BANGGAI, RC – Tim SAR Gabungan melanjutkan pencarian terhadap Asda Lamuda (65), warga Desa Pakowa Bunta, Kecamatan Nuhon, Kabupaten Banggai, Sulawesi Tengah, yang dilaporkan hilang setelah pergi ke kebun pada Minggu (2/8/2026).
Hingga hari kedua pencarian, Senin (3/8/2026), korban belum ditemukan. Tim SAR membagi personel ke dalam tiga Search and Rescue Unit (SRU) untuk menyisir area perkebunan, aliran sungai, dan melakukan pencarian dari udara menggunakan drone thermal.
Kepala Subseksi Operasi dan Siaga Kantor Pencarian dan Pertolongan Palu, Rusmadi, mengatakan pencarian difokuskan di lokasi-lokasi yang diduga menjadi jalur yang dilalui korban.
"Pencarian hari kedua difokuskan pada area yang berpotensi dilalui korban, baik di sekitar perkebunan maupun sepanjang aliran sungai. Kami berharap korban dapat segera ditemukan sehingga dapat secepatnya diserahkan kepada pihak keluarga," kata Rusmadi dilansir dari laman Basarnas Palu.
Korban diketahui meninggalkan rumah sekitar pukul 07.00 WITA pada Minggu untuk menuju kebun yang berjarak sekitar satu kilometer dari tempat tinggalnya. Namun hingga sore hari, korban tidak kunjung pulang.
Keluarga bersama pemerintah desa sempat melakukan pencarian di sekitar lokasi, tetapi korban belum ditemukan. Karena korban memiliki riwayat penyakit pikun, keluarga kemudian melaporkan kejadian tersebut ke Pos SAR Luwuk pada pukul 15.07 WITA.
Menerima laporan tersebut, Tim Rescue Pos SAR Luwuk langsung menuju lokasi yang berjarak sekitar empat jam perjalanan. Tim tiba di Desa Pakowa Bunta sekitar pukul 19.30 WITA dan segera berkoordinasi dengan keluarga serta pemerintah desa sebelum melakukan asesmen di lokasi kejadian.
Pencarian pada malam hari belum membuahkan hasil sehingga operasi dihentikan sementara dan dilanjutkan keesokan harinya.
Pada hari kedua, Tim SAR Gabungan memulai operasi setelah melaksanakan briefing yang mencakup pengecekan personel, peralatan, pembagian tugas, dan penyampaian prosedur keselamatan.

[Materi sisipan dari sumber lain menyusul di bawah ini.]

(* ===== verification/MapperSpec.v ===== *)
(** What it means that a runtime view says the same as its syntax tree, stated kind by kind without the functions of
    [DslMapper], and that [mapView] returns just that view. *)

From S2P Require Export DslMapper.

#[local] Set Warnings "-register-all".

(** * Specification *)

(** The images of a list, in order; unknown elements have none. *)
Inductive images {A B} (unknown : A → Prop) (R : A → B → Prop) : list A → list B → Prop :=
| images_nil : images unknown R [] []
| images_unknown a l ds : unknown a → images unknown R l ds → images unknown R (a :: l) ds
| images_known a d l ds : R a d → images unknown R l ds → images unknown R (a :: l) (d :: ds).

Definition same_ref (r : FieldRef) (r' : FieldRefDef) : Prop := ref_domain r' = fr_domain r ∧ ref_field r' = fr_field r.

Inductive same_detail : RawDetail → FormatDetail → Prop :=
| same_number n : same_detail (RawNumber n) (DetailNumber n)
| same_digits s : all_digits s = true → same_detail (RawString s) (DetailNumber (num_of_Z (Z.of_N (digits_value s))))
| same_short : same_detail (RawString #"short") (DetailStyle Short)
| same_medium : same_detail (RawString #"medium") (DetailStyle Medium)
| same_long : same_detail (RawString #"long") (DetailStyle Long)
| same_full : same_detail (RawString #"full") (DetailStyle Full)
| same_other s :
  all_digits s = false → s ∉ [ #"short"; #"medium"; #"long"; #"full"] → same_detail (RawString s) (DetailOther s).
Definition same_format (t : FormatToken) (d : FormatDef) : Prop :=
  fmt_kind d = ft_kind t ∧ option_Forall2 same_detail (ft_detail t) (fmt_detail d).

Inductive same_spacing : SpacingValue → SpacingDef → Prop :=
| same_token t : same_spacing (SpacingToken t) (SpacingTokenDef t)
| same_scale n : same_spacing (SpacingScale n) (SpacingScaleDef n).
Inductive same_mod : LayoutMod → LayoutModDef → Prop :=
| same_padding p v v' : same_spacing v v' → same_mod (Padding p v) (PaddingDef p v')
| same_margin p v v' : same_spacing v v' → same_mod (Margin p v) (MarginDef p v')
| same_gap v v' : same_spacing v v' → same_mod (Gap v) (GapDef v')
| same_cols n : same_mod (Cols n) (ColsDef n)
| same_expand : same_mod Expand ExpandDef
| same_scroll s b : (b = true ↔ s = #"true") → same_mod (ScrollFlag s) (ScrollDef b).
Definition same_mods (ms : list LayoutMod) (ds : list LayoutModDef) : Prop := images (λ m, m = UnknownMod) same_mod ms ds.

Inductive same_nav : NavModifier → NavModifierDef → Prop :=
| same_bind r r' : same_ref r r' → same_nav (Bind r) (BindDef r')
| same_as t : same_nav (As t) (AsDef t)
| same_confirm s : same_nav (Confirm s) (ConfirmDef s).
Definition same_navs (ms : option (list NavModifier)) (ds : list NavModifierDef) : Prop :=
  images (λ m, m = UnknownNav) same_nav (default [] ms) ds.

Inductive same_toolbar : ToolbarItem → ToolbarItemDef → Prop :=
| same_save : same_toolbar ToolbarSave SaveItem
| same_delete c : same_toolbar (ToolbarDelete c) (DeleteItem c)
| same_exit : same_toolbar ToolbarExit ExitItem
| same_refresh c : same_toolbar (ToolbarRefresh (Some c)) (RefreshItem c)
| same_refresh_unnamed : same_toolbar (ToolbarRefresh None) (RefreshItem #"Aktualisieren")
| same_new c t ms ds : same_navs ms ds → same_toolbar (ToolbarNew c t ms) (NewItem c t ds).
(* ===== verification/DslValidation.v ===== *)
(** The custom validators of the two languages:
    [packages/oos-dsls-ts/src/validation/{domain,view}.ts], and the parse
    entry points of [parse.ts].

    A diagnostic is what the validator hands to the acceptor: a severity, a
    message, and the position of the node it points at.  The Langium services
    that produce the tree are the parameter of the parse functions. *)

From S2P Require Export DslMapper.

(** * Definitions *)

Inductive Severity := SevError | SevWarning.
Record Diagnostic := MkDiagnostic { severity : Severity; message : str; node_index : option nat }.

(** [checkGlobalPrefix] *)
Definition checkGlobalPrefix (decl : DomainDecl) : list Diagnostic :=
  if starts_with #"global." (dd_name decl) then
    [MkDiagnostic SevError
       #"Domain names starting with 'global.' are reserved for embedded LLM prompts." None]
  else [].

(** [checkAliasListNonEmpty] *)
Definition checkAliasListNonEmpty (node : AliasList) : list Diagnostic :=
  let meaningful := filter (λ v, trim v ≠ []) (al_values node) in
  if decide (meaningful = []) then
    [MkDiagnostic SevWarning
       #"Empty 'aliases [...]' clause has no effect; remove it or add entries." None]
  else [].

(** [binding.alias ?? binding.name] *)
Definition binding_key (b : DomainBinding) : str := default (db_name b) (db_alias b).

Definition alias_message (alias : str) (domains : list DomainBinding) (prev : nat) : str :=
  #"Alias '" ++ alias ++ #"' is already used by domain '" ++
  match domains !! prev with Some b => db_name b | None => #"?" end ++ #"' in this view.".

(** The loop of [checkUniqueAliases] from index [i] on: [seen] maps an alias
    to the index of its first binding. *)
Fixpoint unique_aliases_loop (domains : list DomainBinding) (i : nat) (rest : list DomainBinding)
    (seen : gmap str nat) : list Diagnostic :=
  match rest with
  | [] => []
  | binding :: rest =>
    let alias := binding_key binding in
    match seen !! alias with
    | Some prev =>
      MkDiagnostic SevError (alias_message alias domains prev) (Some i)
        :: unique_aliases_loop domains (S i) rest seen
    | None => unique_aliases_loop domains (S i) rest (<[alias := i]> seen)
    end
  end.

(** [checkUniqueAliases] *)
Definition checkUniqueAliases (decl : ViewDecl) : list Diagnostic :=
  unique_aliases_loop (vd_domains decl) 0 (vd_domains decl) ∅.

Section parse.
Context {ViewResult DomainResult : Type}.
(** The parse service: the tree, unless parsing aborted, and diagnostics. *)
Variable parse_view_service : str → option ViewDecl * ViewResult.
Variable parse_domain_service : str → option DomainDecl * DomainResult.

Definition parseView (text : str) : option ViewDef * ViewResult :=
  let '(root, diagnostics) := parse_view_service text in (mapView <$> root, diagnostics).

Definition parseDomain (text : str) : option DomainDef * DomainResult :=
  let '(root, diagnostics) := parse_domain_service text in (mapDomain <$> root, diagnostics).
End parse.

(** * Lemmas *)

(** The first index at which an alias stands, among the bindings before [i]. *)
Definition first_binding (domains : list DomainBinding) (i : nat) (alias : str) : option nat :=
  fst <$> list_find (λ b, binding_key b = alias) (take i domains).

(** The diagnostics, stated without the loop: one for every binding whose
    alias an earlier one has, naming the first of those. *)
Definition duplicate_at (domains : list DomainBinding) (i : nat) (b : DomainBinding)
    : option Diagnostic :=
  prev ← first_binding domains i (binding_key b);
  Some (MkDiagnostic SevError (alias_message (binding_key b) domains prev) (Some i)).

Definition duplicate_diagnostics (domains : list DomainBinding) : list Diagnostic :=
  omap (λ p, duplicate_at domains p.1 p.2) (imap pair domains).

Lemma omap_nil_iff {A B} (f : A → option B) l : omap f l = [] ↔ Forall (λ x, f x = None) l.
Proof.
  induction l as [|x l IH]; [by split|]. rewrite omap_cons_eq, Forall_cons.
  destruct (f x); [by split; [|intros []]|]. naive_solver.
Qed.

Lemma first_binding_S domains i b alias :
  domains !! i = Some b →
  first_binding domains (S i) alias =
  match first_binding domains i alias with
  | Some p => Some p
  | None => if decide (binding_key b = alias) then Some i else None
  end.
Proof.
  intros Hb. unfold first_binding. rewrite (take_S_r _ _ _ Hb).
  apply lookup_lt_Some in Hb as Hlt.
  destruct (list_find _ (take i domains)) as [[j c]|] eqn:E.
  - by rewrite (list_find_app_l _ _ _ _ _ E).
  - rewrite (list_find_app_r _ _ _ E). cbn [list_find].
    case_decide; [|done]. cbn. rewrite length_take. f_equal. lia.
Qed.

Lemma unique_aliases_loop_spec domains i rest seen :
  drop i domains = rest → (∀ a, seen !! a = first_binding domains i a) →
  unique_aliases_loop domains i rest seen =
  omap (λ p, duplicate_at domains p.1 p.2) (imap (λ j b, (i + j, b)) rest).
Proof.
  revert i seen. induction rest as [|b rest IH]; intros i seen Hrest Hseen; [done|].
  cbn [unique_aliases_loop imap]. rewrite omap_cons_eq. cbn [fst snd]. rewrite Nat.add_0_r.
  assert (Hb : domains !! i = Some b).
  { rewrite <- (Nat.add_0_r i), <- lookup_drop, Hrest. done. }
  assert (Hdrop : drop (S i) domains = rest).
  { rewrite <- Nat.add_1_r, <- drop_drop, Hrest. done. }
  assert (Himap : imap ((λ j b0, (i + j, b0)) ∘ S) rest = imap (λ j b0, (S i + j, b0)) rest).
  { apply imap_ext. intros. simpl. by rewrite Nat.add_succ_r. }
  rewrite Himap. unfold duplicate_at at 1. rewrite <- Hseen.
  destruct (seen !! binding_key b) as [prev|] eqn:E; cbn [mbind option_bind].
  - f_equal. apply IH; [done|]. intros a. rewrite (first_binding_S _ _ _ _ Hb), Hseen.
    destruct (first_binding domains i a) eqn:Ea; [done|].
    rewrite decide_False; [done|]. intros <-. rewrite Hseen in E. congruence.
  - apply IH; [done|]. intros a. rewrite (first_binding_S _ _ _ _ Hb).
    destruct (decide (binding_key b = a)) as [<-|Hne].
    + rewrite lookup_insert_eq. by rewrite Hseen in E; rewrite E.
    + rewrite lookup_insert_ne by done. rewrite Hseen. by destruct (first_binding domains i a).
Qed.

Lemma checkUniqueAliases_spec decl :
  checkUniqueAliases decl = duplicate_diagnostics (vd_domains decl).
Proof.
  unfold checkUniqueAliases, duplicate_diagnostics.
  rewrite (unique_aliases_loop_spec _ 0); [done|done|].
  intros a. unfold first_binding. by rewrite take_0, lookup_empty.
Qed.

Lemma first_binding_None domains i a :
  first_binding domains i a = None ↔ a ∉ binding_key <$> take i domains.
Proof.
  unfold first_binding. rewrite fmap_None, list_find_None, Forall_forall.
  rewrite list_elem_of_fmap. naive_solver.
Qed.

Lemma duplicate_diagnostics_nil domains :
  duplicate_diagnostics domains = [] ↔ NoDup (binding_key <$> domains).
Proof.
  assert (H : duplicate_diagnostics domains = [] ↔
    ∀ i b, domains !! i = Some b → first_binding domains i (binding_key b) = None).
  { unfold duplicate_diagnostics. rewrite omap_nil_iff, Forall_lookup. split.
    - intros H i b Hb. specialize (H i (i, b)). rewrite list_lookup_imap, Hb in H.
      specialize (H eq_refl). unfold duplicate_at in H. cbn [fst snd] in H.
      destruct (first_binding domains i (binding_key b)); [|done].
      cbn [mbind option_bind] in H. discriminate H.
    - intros H i p Hp. rewrite list_lookup_imap in Hp.
      destruct (domains !! i) as [b|] eqn:Hb; [|done]. injection Hp as <-.
      unfold duplicate_at. cbn [fst snd]. by rewrite (H _ _ Hb). }
  rewrite H, NoDup_alt. split.
  - intros Hf i j a Hi Hj. rewrite list_lookup_fmap_Some in Hi, Hj.
    destruct Hi as (b & -> & Hb), Hj as (c & Hbc & Hc).
    destruct (decide (i = j)) as [|Hne]; [done|]. exfalso.
    assert (Hlt : ∀ i j b c, i < j → domains !! i = Some b → domains !! j = Some c →
      binding_key b ≠ binding_key c).
    { clear -Hf. intros i j b c Hij Hb Hc Heq. apply Hf, first_binding_None in Hc. apply Hc.
      rewrite <- Heq. apply list_elem_of_fmap. exists b. split; [done|].
      apply list_elem_of_lookup. exists i. by rewrite lookup_take_lt. }
    destruct (decide (i < j)); [by apply (Hlt i j b c)|].
    apply (Hlt j i c b); [lia|done..].
  - intros Hnd i b Hb. apply first_binding_None. intros Hin.
    apply list_elem_of_fmap in Hin as (c & Hc & Hin).
    apply list_elem_of_lookup in Hin as [j Hj]. apply lookup_take_Some in Hj as [Hj Hlt].
    assert (j = i); [|lia]. apply (Hnd j i (binding_key b)); rewrite list_lookup_fmap.
    + rewrite Hj. cbn. by rewrite Hc.
    + by rewrite Hb.
Qed.

Lemma mapView_aliases v : binding_alias <$> view_domains (mapView v) = binding_key <$> vd_domains v.
Proof.
  unfold mapView. cbn [view_domains]. generalize 0 as k.
  assert (H : ∀ (l : list DomainBinding) k,
    binding_alias <$> imap (λ i, mapBinding (k + i)) l = binding_key <$> l).
  { induction l as [|b l IH]; intros k; [done|]. cbn [imap fmap list_fmap]. f_equal.
    rewrite <- (IH (S k)). f_equal. apply imap_ext. intros. simpl. by rewrite Nat.add_succ_r. }
  intros _. apply (H _ 0).
Qed.

(** * Theorems *)

(** the alias check reports exactly the bindings whose alias (or name,
    when no alias is given) an earlier binding of the view has, each at its
    own position and naming the first owner; it is silent exactly when the
    aliases of the mapped view are pairwise distinct, so that a bind path is
    unambiguous. *)
Theorem unique_aliases_check decl :
  checkUniqueAliases decl = duplicate_diagnostics (vd_domains decl) ∧
  (checkUniqueAliases decl = [] ↔ NoDup (binding_alias <$> view_domains (mapView decl))).
Proof.
  split; [apply checkUniqueAliases_spec|].
  by rewrite checkUniqueAliases_spec, duplicate_diagnostics_nil, mapView_aliases.
Qed.

(** the warning on an alias clause appears exactly when the clause adds
    nothing to the domain. *)
Theorem alias_warning_exact node :
  checkAliasListNonEmpty node = [] ↔ trimmed_values (al_values node) ≠ [].
Proof.
  unfold checkAliasListNonEmpty, trimmed_values.
  assert (H : filter (λ v, trim v ≠ []) (al_values node) = [] ↔
    filter_map (λ v, let trimmed := trim v in
      if decide (trimmed = []) then None else Some trimmed) (al_values node) = []).
  { induction (al_values node) as [|v vs IH]; [done|]. cbn [filter_map].
    rewrite filter_cons. destruct (decide (trim v = [])) as [E|E].
    - rewrite decide_False by tauto. done.
    - rewrite decide_True by done. done. }
  case_decide as Hf; rewrite H in Hf; naive_solver.
Qed.
Lemma suggestion_chosen lower views :
  match or_else (List.find (λ v, containsWord lower (to_lower (ventry_name v))) views)
          (or_else (List.find ventry_default views) (or_else (pickListyView views) (head views))) with
  | Some s => well_chosen lower views s
  | None => views = []
  end.
Proof.
  unfold well_chosen, preferred. cbv zeta.
  pose proof (find_chosen (λ v, containsWord lower (to_lower (ventry_name v))) views) as H1.
  destruct (List.find _ views) as [s|]; cbn [or_else].
  { destruct H1 as [Hin Hs]. split_and!; [done|done|]. intros Hnone. by rewrite (Hnone s Hin) in Hs. }
  pose proof (find_chosen ventry_default views) as H2.
  destruct (List.find _ views) as [s|]; cbn [or_else].
  { destruct H2 as [Hin Hs]. split_and!; [done| |intros _; split; [done|]].
    - intros v Hv Hn. by rewrite H1 in Hn.
    - intros Hnone. by rewrite (Hnone s Hin) in Hs. }
  unfold pickListyView. pose proof (find_chosen list_shaped views) as H3.
  destruct (List.find _ views) as [s|]; cbn [or_else].
  { destruct H3 as [Hin Hs]. split_and!; [done| |intros _; split; [|intros _; split; [done|]]].
    - intros v Hv Hn. by rewrite H1 in Hn.
    - intros v Hv Hn. by rewrite H2 in Hn.
    - intros Hnone. by rewrite (Hnone s Hin) in Hs. }
  pose proof (find_chosen (λ v, negb (detail_shaped v)) views) as H4.
  assert (∀ s, s ∈ views → (∀ v, v ∈ views → negb (detail_shaped v) = true → negb (detail_shaped s) = true) →
     well_chosen lower views s) as Hlast.
  { intros s Hin Hs. unfold well_chosen, preferred. cbv zeta.
    split_and!; [done| |intros _; split; [|intros _; split; [|intros _; exact Hs]]];
      intros v Hv Hn; [by rewrite H1 in Hn|by rewrite H2 in Hn|by rewrite H3 in Hn]. }
  destruct (List.find _ views) as [s|]; cbn [or_else].
  - destruct H4 as [Hin Hs]. by apply Hlast.
  - destruct views as [|s views]; [done|]. cbn [head]. apply Hlast; [by left|].
    intros v Hv Hn. by rewrite H4 in Hn.
Qed.

(** C13: The resolver finds the first domain one of whose aliases stands in the
    text as a word of its own, and answers with that domain's views, defaults
    first.  Whenever the domain has a view it suggests one of them: one the
    text names, if any; otherwise a default one; otherwise one with the name of
    a list; otherwise one that is not named like a detail form.  A text that
    mentions no domain resolves to nothing. *)
Theorem resolveText_exact collate domains views text :
  let lower := to_lower text in
  let mentioned d := ∃ a, a ∈ index_aliases d ∧ occurs_word lower (to_lower a) in
  let r := resolveText collate (Ready domains views) text in
  (r = no_result ∧ ∀ d, d ∈ domains → ¬ mentioned d) ∨
  ∃ before d after, domains = before ++ d :: after ∧ (∀ d', d' ∈ before → ¬ mentioned d') ∧ mentioned d ∧
    res_domain r = Some d ∧
    (∀ v, v ∈ res_views r ↔ v ∈ views ∧ ventry_domain v = index_name d) ∧
    defaults_first (res_views r) = true ∧
    match res_suggestion r with
    | Some s => well_chosen lower (res_views r) s
    | None => ∀ v, v ∈ views → ventry_domain v ≠ index_name d
    end.
Proof.
  cbv zeta. set (lower := to_lower text).
  assert (∀ d, mentions lower d = true ↔ ∃ a, a ∈ index_aliases d ∧ occurs_word lower (to_lower a)) as Hm.
  { intros d. unfold mentions. rewrite existsb_exists. setoid_rewrite <- list_elem_of_In.
    by setoid_rewrite containsWord_spec. }
  setoid_rewrite <- Hm. unfold resolveText. fold lower.
  destruct (List.find (mentions lower) domains) as [d|] eqn:E.
  2:{ left. split; [done|]. intros d Hd. apply list_elem_of_In in Hd.
      by rewrite (find_none _ _ E d Hd). }
  right. apply find_split in E as (before & after & -> & Hd & Hbefore). exists before, d, after.
  set (vs := sort_views collate (filter (λ v, ventry_domain v = index_name d) views)).
  assert (∀ v, v ∈ vs ↔ v ∈ views ∧ ventry_domain v = index_name d) as Hvs.
  { intros v. unfold vs. rewrite sort_views_perm, list_elem_of_filter. tauto. }
  split_and!; [done|done|done|done|exact Hvs|apply sort_views_defaults|].
  unfold shapeResult. cbn [res_suggestion res_views]. fold vs.
  pose proof (suggestion_chosen lower vs) as Hs.
  destruct (or_else _ _) as [s|]; [done|]. intros v Hv Hdom.
  assert (v ∈ vs) as Hin by (by apply Hvs). rewrite Hs in Hin. by apply elem_of_nil in Hin.
Qed.
(** Closing hands the focus to an open tab, unless it was nowhere before. *)
Lemma closeTab_active s id a :
  groups_ok (groups s) → activeId s = Some a →
  (a ∈ tab_ids s ∨ a = id → ∃ i, opened (closeTab id s) i) ∧ TabsInv (closeTab id s).
Proof.
  intros Hok Ha. rewrite closeTab_eq by done. pose proof (closed_groups_ok id _ Hok) as Hc.
  assert (∀ i, i ∈ tab_ids s → i ≠ id → i ∈ group_ids (closed_groups id (groups s))) as Hin
    by (intros i; by apply closed_has_other).
  destruct (closed_groups id (groups s)) as [|g gs] eqn:E.
  { split; [intros _; exists #"welcome"; apply initial_opened|].
    apply (opened_inv _ #"welcome"), initial_opened. }
  cbv zeta. destruct (first_tab_some (g :: gs)) as [f Hf]; [done..|]. rewrite Hf.
  assert (∃ i, match nearestSurvivor s id with Some a => Some a | None => Some f end = Some i
             ∧ i ∈ group_ids (g :: gs)) as (i & -> & Hi).
  { destruct (nearestSurvivor s id) as [n|] eqn:En; eexists; (split; [done|]).
    - apply nearestSurvivor_in in En as [? ?]. by apply Hin.
    - by apply first_tab_in. }
  rewrite Ha. case_decide as Hd.
  - assert (opened (MkSnapshot (g :: gs) (Some i)) i) as Ho by done.
    split; [by exists i|by apply opened_inv in Ho].
  - split; [|by split_and!; [| |exists a]]. intros [Ht| ->]; [|done].
    exists a. split_and!; [done|done|]. apply Hin; [done|]. by intros ->.
Qed.

(** * Run updates *)

Lemma update_tab_id tabId u t : tab_id (update_tab tabId u t) = tab_id t.
Proof. unfold update_tab. case_decide; [done|]. by destruct (tab_payload t). Qed.

Lemma update_tab_fits k tabId u t : tab_fits k t → tab_fits k (update_tab tabId u t).
Proof.
  unfold tab_fits. rewrite update_tab_id. unfold update_tab. case_decide; [done|].
  by destruct (tab_payload t).
Qed.

Lemma update_groups_ok tabId u gs :
  groups_ok gs →
  groups_ok (map (λ g, with_tabs g (map (update_tab tabId u) (group_tabs g))) gs).
Proof.
  intros Hok. apply groups_ok_map; [done|]. intros g Hg. split; [done|].
  assert (group_ok g) as Hg' by (destruct Hok as [Hok _]; by eapply Forall_forall in Hok).
  apply with_tabs_ok; [done| | |].
  - intros E%(f_equal length). rewrite length_map in E. by destruct (gok_some g Hg'), (group_tabs g).
  - apply Forall_fmap. eapply Forall_impl; [by apply gok_tabs|]. intros t. apply update_tab_fits.
  - change (map ?f ?l) with (f <$> l). rewrite <- list_fmap_compose.
    rewrite (list_fmap_ext _ tab_id); [by apply gok_ids|]. intros i t _. apply update_tab_id.
Qed.

Lemma update_all_tabs tabId u s :
  groups_ok (groups s) → groups s ≠ [] →
  all_tabs (updatePipelineRunTab tabId u s) = map (update_tab tabId u) (all_tabs s) ∧
  activeId (updatePipelineRunTab tabId u s) = activeId s ∧
  groups_ok (groups (updatePipelineRunTab tabId u s)).
Proof.
  intros Hok Hne. unfold updatePipelineRunTab, setState.
  pose proof (update_groups_ok tabId u _ Hok) as Hu. rewrite ensureWelcome_ok; [|done|].
  - split_and!; [|done|done]. unfold all_tabs. cbn [groups]. clear.
    induction (groups s) as [|g gs IH]; [done|]. cbn [map flat_map]. by rewrite IH, map_app.
  - cbn [groups]. by destruct (groups s).
Qed.

Lemma update_tab_ids tabId u s :
  groups_ok (groups s) → groups s ≠ [] → tab_ids (updatePipelineRunTab tabId u s) = tab_ids s.
Proof.
  intros Hok Hne. rewrite !tab_ids_all, (proj1 (update_all_tabs tabId u s Hok Hne)).
  change (map ?f ?l) with (f <$> l). rewrite <- list_fmap_compose.
  apply list_fmap_ext. intros i t _. apply update_tab_id.
Qed.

Selanjutnya, SRU 1 melakukan penyisiran dari lokasi kejadian ke arah selatan. SRU 2 menyisir aliran sungai sepanjang sekitar dua kilometer, sedangkan SRU 3 melakukan pencarian dari udara menggunakan drone thermal dengan jangkauan sekitar satu kilometer dari lokasi terakhir korban diduga berada.
Operasi pencarian melibatkan Tim Rescue Pos SAR Luwuk, BPBD Banggai, Polsek Nuhon, pemerintah desa, keluarga korban, dan masyarakat setempat. Tim juga mengerahkan sejumlah peralatan, antara lain drone thermal, peralatan jungle rescue, peralatan navigasi, komunikasi, medis, serta peralatan evakuasi untuk mendukung proses pencarian.